■ THE PROBLEM
An exact reproduction of all the entries below is required.
┌────────
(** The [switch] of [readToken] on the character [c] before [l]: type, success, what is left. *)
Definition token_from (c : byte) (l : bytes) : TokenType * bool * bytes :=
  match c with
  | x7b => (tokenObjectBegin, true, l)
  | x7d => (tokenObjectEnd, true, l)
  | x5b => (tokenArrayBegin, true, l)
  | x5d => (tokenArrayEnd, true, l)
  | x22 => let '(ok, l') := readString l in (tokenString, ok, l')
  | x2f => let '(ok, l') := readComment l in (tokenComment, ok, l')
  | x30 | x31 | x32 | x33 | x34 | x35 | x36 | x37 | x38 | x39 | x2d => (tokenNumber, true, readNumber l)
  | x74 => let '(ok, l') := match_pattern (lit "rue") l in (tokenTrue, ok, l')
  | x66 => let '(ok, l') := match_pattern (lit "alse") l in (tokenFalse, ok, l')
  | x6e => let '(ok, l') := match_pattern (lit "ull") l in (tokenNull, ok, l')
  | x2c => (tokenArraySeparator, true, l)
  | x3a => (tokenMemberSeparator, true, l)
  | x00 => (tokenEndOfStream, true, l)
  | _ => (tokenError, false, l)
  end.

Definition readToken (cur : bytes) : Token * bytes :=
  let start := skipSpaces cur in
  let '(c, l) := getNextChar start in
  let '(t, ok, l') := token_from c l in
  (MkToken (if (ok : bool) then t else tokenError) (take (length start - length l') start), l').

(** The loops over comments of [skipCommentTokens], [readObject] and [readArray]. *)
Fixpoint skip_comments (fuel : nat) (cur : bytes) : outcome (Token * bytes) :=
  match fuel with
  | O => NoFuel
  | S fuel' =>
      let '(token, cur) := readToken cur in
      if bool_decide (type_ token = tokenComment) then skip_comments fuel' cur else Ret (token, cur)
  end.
└────────
■ RESPONSE FOR THIS EXERCISE
(** The [switch] of [readToken] on the character [c] before [l]: type, success, what is left. *)
Definition token_from (c : byte) (l : bytes) : TokenType * bool * bytes :=
  match c with
  | x7b => (tokenObjectBegin, true, l)
  | x7d => (tokenObjectEnd, true, l)
  | x5b => (tokenArrayBegin, true, l)
  | x5d => (tokenArrayEnd, true, l)
  | x22 => let '(ok, l') := readString l in (tokenString, ok, l')
  | x2f => let '(ok, l') := readComment l in (tokenComment, ok, l')
  | x30 | x31 | x32 | x33 | x34 | x35 | x36 | x37 | x38 | x39 | x2d => (tokenNumber, true, readNumber l)
  | x74 => let '(ok, l') := match_pattern (lit "rue") l in (tokenTrue, ok, l')
  | x66 => let '(ok, l') := match_pattern (lit "alse") l in (tokenFalse, ok, l')
  | x6e => let '(ok, l') := match_pattern (lit "ull") l in (tokenNull, ok, l')
  | x2c => (tokenArraySeparator, true, l)
  | x3a => (tokenMemberSeparator, true, l)
  | x00 => (tokenEndOfStream, true, l)
  | _ => (tokenError, false, l)
  end.

Definition readToken (cur : bytes) : Token * bytes :=
  let start := skipSpaces cur in
  let '(c, l) := getNextChar start in
  let '(t, ok, l') := token_from c l in
  (MkToken (if (ok : bool) then t else tokenError) (take (length start - length l') start), l').

(** The loops over comments of [skipCommentTokens], [readObject] and [readArray]. *)
Fixpoint skip_comments (fuel : nat) (cur : bytes) : outcome (Token * bytes) :=
  match fuel with
  | O => NoFuel
  | S fuel' =>
      let '(token, cur) := readToken cur in
      if bool_decide (type_ token = tokenComment) then skip_comments fuel' cur else Ret (token, cur)
  end.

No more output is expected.